(* ===== verification/Realtime.v ===== *)
(** * The realtime connection

    [src/internal/httpapi/realtime.go]: one connection of [/v1/realtime], from the registration
    of its guard to the deferred calls, as a transition system of its two goroutines — the
    handler with its loop, and the reader — and of everybody else.

    The guard is the one of [SessionCache]: what [WhileActive] runs holds its mutex, so [Fence],
    the revocation by somebody else, waits for it.  An action that only writes to the connection
    is one step with taking the mutex; the typing action, which asks the store and the bus, has a
    step for each.  [DeliverIfAllowed] holds the delivery lock of the compliance repository while
    it writes, so that a block waits too.  The store is the shared one: [Others] is any change of
    it by other requests.

    What encoding/json makes of the payload of an event is part of the event; frames are decoded
    too.  The answers of the lease, the bus, the presence service and the network are part of
    the labels. *)

From Stdlib Require Import ZArith Lia.
From S2P Require Import Prelude.
From S2P Require Import Runtime.
From S2P Require Import Domain.
From S2P Require Import Compliance.
From S2P Require Import StoreState.
From S2P Require Import Devices.
From S2P Require Import Conversations.
From S2P Require Import Http.

(** ** Frames and events *)

Record Frame := mkFrame { Frame_Type : string; Frame_ConversationID : option UUID; Frame_Active : bool }.

(** An event of the subscription: of its payload the sender and user id it decodes to, and the
    session it revokes ([None]: it does not decode or is malformed). *)
Record SocketEvent := mkSocketEvent {
  SocketEvent_ID : string; SocketEvent_Type : string;
  SocketEvent_Actors : option (UUID * UUID);
  SocketEvent_Revokes : option (option UUID) }.

(** [communicationActor] *)
Definition communicationActor (event : SocketEvent) : UUID :=
  match SocketEvent_Actors event with
  | None => uuid_Nil
  | Some (senderID, userID) =>
    if bool_decide (SocketEvent_Type event = "message.created") then senderID
    else if bool_decide (SocketEvent_Type event = "typing.changed") then userID
    else uuid_Nil
  end.

Definition sessionRevokedEventType : string := "session.revoked".

(** [typingFrameDue] with the new value of [*last]; [None] is the zero time. *)
Definition typingInterval : Z := 300000000.
Definition typingFrameDue (now : Z) (last : option Z) : bool * option Z :=
  match last with
  | Some last => if (now - last <? typingInterval)%Z then (false, Some last) else (true, Some now)
  | None => (true, Some now)
  end.

(** ** State *)

(** What the handler releases at its end, in the reverse order. *)
Inductive Held := HeldGuard | HeldOwner | HeldConnection | HeldPresence | HeldSubscription.

(** What the peer, the bus and the other services see of the connection. *)
Inductive Output :=
  | Refused (status : Z)
  | Unavailable
  | Ready
  | Delivered (event : SocketEvent)
  | Pong
  | Ping
  | TypingPublished (recipients : list UUID) (conversation : UUID) (active : bool) (readAt : Z)
  | CloseFrame
  | Released (held : Held).

Inductive ReaderPC :=
  | ReaderNotStarted
  | ReaderTop
  | ReaderReading
  | ReaderPong
  | ReaderCheck (conversation : UUID) (active : bool) (readAt : Z)
  | ReaderChecked (conversation : UUID) (active : bool) (readAt : Z)
  | ReaderPublish (conversation : UUID) (active : bool) (readAt : Z)
  (** inside the action: holds the mutex of the guard *)
  | ReaderListing (conversation : UUID) (active : bool) (readAt : Z)
  | ReaderSending (recipients : list UUID) (conversation : UUID) (active : bool) (readAt : Z)
  | ReaderEnded.

Inductive MainPC :=
  | MainOwner
  | MainFirstCheck
  | MainFirstChecked
  | MainUpgrade
  | MainSubscribe
  | MainHello
  | MainSelect
  | MainCheck
  | MainChecked
  (** about to revoke the guard, and then to close the connection or to go on *)
  | MainFencing (closing : bool)
  | MainHeartbeat
  | MainAllow (event : SocketEvent) (actor : UUID)
  (** [delivery]: whether the delivery lock is held *)
  | MainWrite (event : SocketEvent) (delivery : bool)
  | MainClosing
  | MainEnded.

Record Channel := mkChannel {
  Channel_store : Store;
  Channel_revoked : bool;
  Channel_main : MainPC;
  Channel_reader : ReaderPC;
  Channel_lastTypingEvent : option Z;
  Channel_held : list Held;
  Channel_output : list Output }.

(** After [Register]: [denied] is whether the cache has revoked the guard. *)
Definition newChannel (s : Store) (denied : bool) : Channel :=
  mkChannel s denied MainOwner ReaderNotStarted None [HeldGuard] [].

Definition eta_Channel (w : Channel) : Channel :=
  mkChannel (Channel_store w) (Channel_revoked w) (Channel_main w) (Channel_reader w)
    (Channel_lastTypingEvent w) (Channel_held w) (Channel_output w).
#[export] Instance set_Channel_store : Setter Channel_store := ltac:(field_setter eta_Channel Channel_store).
#[export] Instance set_Channel_revoked : Setter Channel_revoked := ltac:(field_setter eta_Channel Channel_revoked).
#[export] Instance set_Channel_main : Setter Channel_main := ltac:(field_setter eta_Channel Channel_main).
#[export] Instance set_Channel_reader : Setter Channel_reader := ltac:(field_setter eta_Channel Channel_reader).
#[export] Instance set_Channel_lastTypingEvent : Setter Channel_lastTypingEvent :=
  ltac:(field_setter eta_Channel Channel_lastTypingEvent).
#[export] Instance set_Channel_held : Setter Channel_held := ltac:(field_setter eta_Channel Channel_held).
#[export] Instance set_Channel_output : Setter Channel_output := ltac:(field_setter eta_Channel Channel_output).

(** ** Steps *)

(** Of the choices of the [select] those that are ready. *)
Inductive Ready_ :=
  | ContextDone
  | GuardRevoked
  | ReadDone
  | SessionTick
  | HeartbeatTick
  | SubscriptionClosed
  | EventReceived (event : SocketEvent).

Inductive ChannelLabel :=
  (** by everybody else *)
  | Others (s : Store)
  | Fence
  (** by the handler: [ok] is the success of the call it is at, [leaseValid] the answer of the
      validator *)
  | Main (ok leaseValid : bool) (clock : Clock)
  | Select (choice : Ready_)
  (** by the reader *)
  | ReadFrame (frame : Frame) (now : Z)
  | ReadError
  | Reader (ok leaseValid : bool) (clock : Clock).

Section channel.
Context `{GoRuntime} (id : Identity).
Implicit Types (w : Channel).

Definition emit w (out : Output) : Channel := w <| Channel_output ::= λ l, l ++ [out] |>.
Definition goto w (pc : MainPC) : Channel := w <| Channel_main := pc |>.
Definition readerGoto w (pc : ReaderPC) : Channel := w <| Channel_reader := pc |>.
Definition holding w (held : Held) : Channel := w <| Channel_held ::= cons held |>.
Definition revoke w : Channel := w <| Channel_revoked := true |>.

(** The reader is inside the typing action. *)
Definition readerActs w : bool :=
  match Channel_reader w with ReaderListing _ _ _ | ReaderSending _ _ _ _ => true | _ => false end.

(** The delivery lock is held. *)
Definition delivering w : bool := match Channel_main w with MainWrite _ true => true | _ => false end.

(** [guard.WhileActive]: refuses a revoked guard, and revokes one whose lease is not valid. *)
Definition active w (leaseValid : bool) : bool := negb (Channel_revoked w) && leaseValid.

(** The query of [realtimeSessionActive], and what it does to the guard: a failed query revokes
    it, and so does the cache for a session that is not active. *)
Definition sessionActive w (ok : bool) (clock : Clock) : bool :=
  ok && SessionActive (Channel_store w) (Identity_SessionID id) (Identity_UserID id) (Identity_DeviceID id) clock.

(** Ends the handler after a close frame. *)
Definition closeSession w : Channel := goto (emit w CloseFrame) MainClosing.

(** An iteration of the [select]. *)
Definition select w (choice : Ready_) : option Channel :=
  match choice with
  | ContextDone => Some (goto w MainClosing)
  | GuardRevoked => if Channel_revoked w then Some (closeSession w) else None
  | ReadDone => match Channel_reader w with ReaderEnded => Some (goto w MainClosing) | _ => None end
  | SessionTick => Some (goto w MainCheck)
  | HeartbeatTick => Some (goto w MainHeartbeat)
  | SubscriptionClosed => Some (goto w MainClosing)
  | EventReceived event =>
    if bool_decide (SocketEvent_Type event = sessionRevokedEventType)
    then
      (* [applySessionRevocation]: a malformed payload revokes the sessions of the user *)
      Some (if match SocketEvent_Revokes event with
               | Some (Some sessionID) => bool_decide (sessionID = Identity_SessionID id)
               | Some None | None => true
               end
            then goto w (MainFencing false) else w)
    else if bool_decide (SocketEvent_Type event = "message.created")
            || bool_decide (SocketEvent_Type event = "typing.changed")
    then
      let actor := communicationActor event in
      Some (if bool_decide (actor = uuid_Nil) then w else goto w (MainAllow event actor))
    else Some (goto w (MainWrite event false))
  end.

(** A step of the handler that is not at the [select]. *)
Definition main w (ok leaseValid : bool) (clock : Clock) : option Channel :=
  match Channel_main w with
  | MainOwner =>
    Some (if ok then goto (holding w HeldOwner) MainFirstCheck
          else goto (emit (revoke w) (Refused 503)) MainClosing)
  | MainFirstCheck =>
    Some (if sessionActive w ok clock then goto w MainFirstChecked
          else goto (emit (revoke w) (Refused 401)) MainClosing)
  | MainFirstChecked =>
    Some (if Channel_revoked w then goto (emit w (Refused 401)) MainClosing else goto w MainUpgrade)
  | MainUpgrade =>
    (* a failed upgrade has answered the request itself *)
    Some (if ok then goto (holding (holding w HeldConnection) HeldPresence) MainSubscribe
          else goto w MainClosing)
  | MainSubscribe =>
    Some (if ok then goto (holding w HeldSubscription) MainHello else goto (emit w Unavailable) MainClosing)
  | MainHello =>
    Some (if active w leaseValid
          then let w := emit w Ready in
               if ok then readerGoto (goto w MainSelect) ReaderTop else goto w MainClosing
          else goto (revoke w) MainClosing)
  | MainSelect => None
  | MainCheck =>
    Some (if sessionActive w ok clock then goto w MainChecked else goto w (MainFencing true))
  | MainChecked =>
    if readerActs w then None else
    Some (if Channel_revoked w then closeSession w else goto w MainSelect)
  | MainFencing closing =>
    if readerActs w then None else
    Some (let w := revoke w in if closing then closeSession w else goto w MainSelect)
  | MainHeartbeat =>
    if readerActs w then None else
    Some (if active w leaseValid
          then goto (emit w Ping) (if ok then MainSelect else MainClosing)
          else goto (revoke w) MainClosing)
  | MainAllow event actor =>
    Some (if negb ok then goto w MainClosing
          else if Blocked (Store_compliance (Channel_store w)) (Identity_UserID id) actor
          then goto w MainSelect else goto w (MainWrite event true))
  | MainWrite event _ =>
    if readerActs w then None else
    Some (if active w leaseValid
          then goto (emit w (Delivered event)) (if ok then MainSelect else MainClosing)
          else goto (revoke w) MainClosing)
  | MainClosing =>
    match Channel_held w with
    | [] => Some (goto w MainEnded)
    | held :: rest => Some (emit (w <| Channel_held := rest |>) (Released held))
    end
  | MainEnded => None
  end.

(** A frame that was read. *)
Definition readFrame w (frame : Frame) (now : Z) : Channel :=
  if bool_decide (Frame_Type frame = "ping") then readerGoto w ReaderPong
  else match Frame_ConversationID frame with
       | Some conversation =>
         if bool_decide (Frame_Type frame = "typing") then
           let '(due, last) := typingFrameDue now (Channel_lastTypingEvent w) in
           let w := w <| Channel_lastTypingEvent := last |> in
           if due then readerGoto w (ReaderCheck conversation (Frame_Active frame) now)
           else readerGoto w ReaderTop
         else readerGoto w ReaderTop
       | None => readerGoto w ReaderTop
       end.

(** A step of the reader that reads no frame. *)
Definition reader w (ok leaseValid : bool) (clock : Clock) : option Channel :=
  match Channel_reader w with
  | ReaderTop => Some (readerGoto w (if Channel_revoked w then ReaderEnded else ReaderReading))
  | ReaderPong =>
    Some (if active w leaseValid then readerGoto (emit w Pong) ReaderTop
          else readerGoto (revoke w) ReaderTop)
  | ReaderCheck conversation act readAt =>
    Some (if sessionActive w ok clock then readerGoto w (ReaderChecked conversation act readAt)
          else readerGoto (revoke w) ReaderEnded)
  | ReaderChecked conversation act readAt =>
    Some (readerGoto w (if Channel_revoked w then ReaderEnded else ReaderPublish conversation act readAt))
  | ReaderPublish conversation act readAt =>
    Some (if active w leaseValid then readerGoto w (ReaderListing conversation act readAt)
          else readerGoto (revoke w) ReaderEnded)
  | ReaderListing conversation act readAt =>
    Some (match ListConversationMembers (Channel_store w) conversation (Identity_UserID id) with
          | Ok members =>
            if ok then
              let recipients := List.filter (λ u, negb (bool_decide (u = Identity_UserID id)))
                                  (map ConversationMember_UserID members) in
              readerGoto w (ReaderSending recipients conversation act readAt)
            else readerGoto w ReaderTop
          | Err _ => readerGoto w ReaderTop
          end)
  | ReaderSending recipients conversation act readAt =>
    Some (readerGoto (emit w (TypingPublished recipients conversation act readAt)) ReaderTop)
  | _ => None
  end.

Definition channelStep w (label : ChannelLabel) : option Channel :=
  match label with
  | Others s =>
    if delivering w && negb (bool_decide (Memory_blocks (Store_compliance s)
                                          = Memory_blocks (Store_compliance (Channel_store w))))
    then None else Some (w <| Channel_store := s |>)
  | Fence => if readerActs w then None else Some (revoke w)
  | Main ok leaseValid clock => main w ok leaseValid clock
  | Select choice => match Channel_main w with MainSelect => select w choice | _ => None end
  | ReadFrame frame now =>
    match Channel_reader w with ReaderReading => Some (readFrame w frame now) | _ => None end
  | ReadError => match Channel_reader w with ReaderReading => Some (readerGoto w ReaderEnded) | _ => None end
  | Reader ok leaseValid clock => reader w ok leaseValid clock
  end.

Fixpoint channelRun w (trace : list ChannelLabel) : option Channel :=
  match trace with
  | [] => Some w
  | label :: trace => channelStep w label ≫= λ w, channelRun w trace
  end.
End channel.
== == ==
#### [Aim of the task]
Return each line in the records that holds the string "malformed".

#### [Answer space]
    session it revokes ([None]: it does not decode or is malformed). *)
      (* [applySessionRevocation]: a malformed payload revokes the sessions of the user *)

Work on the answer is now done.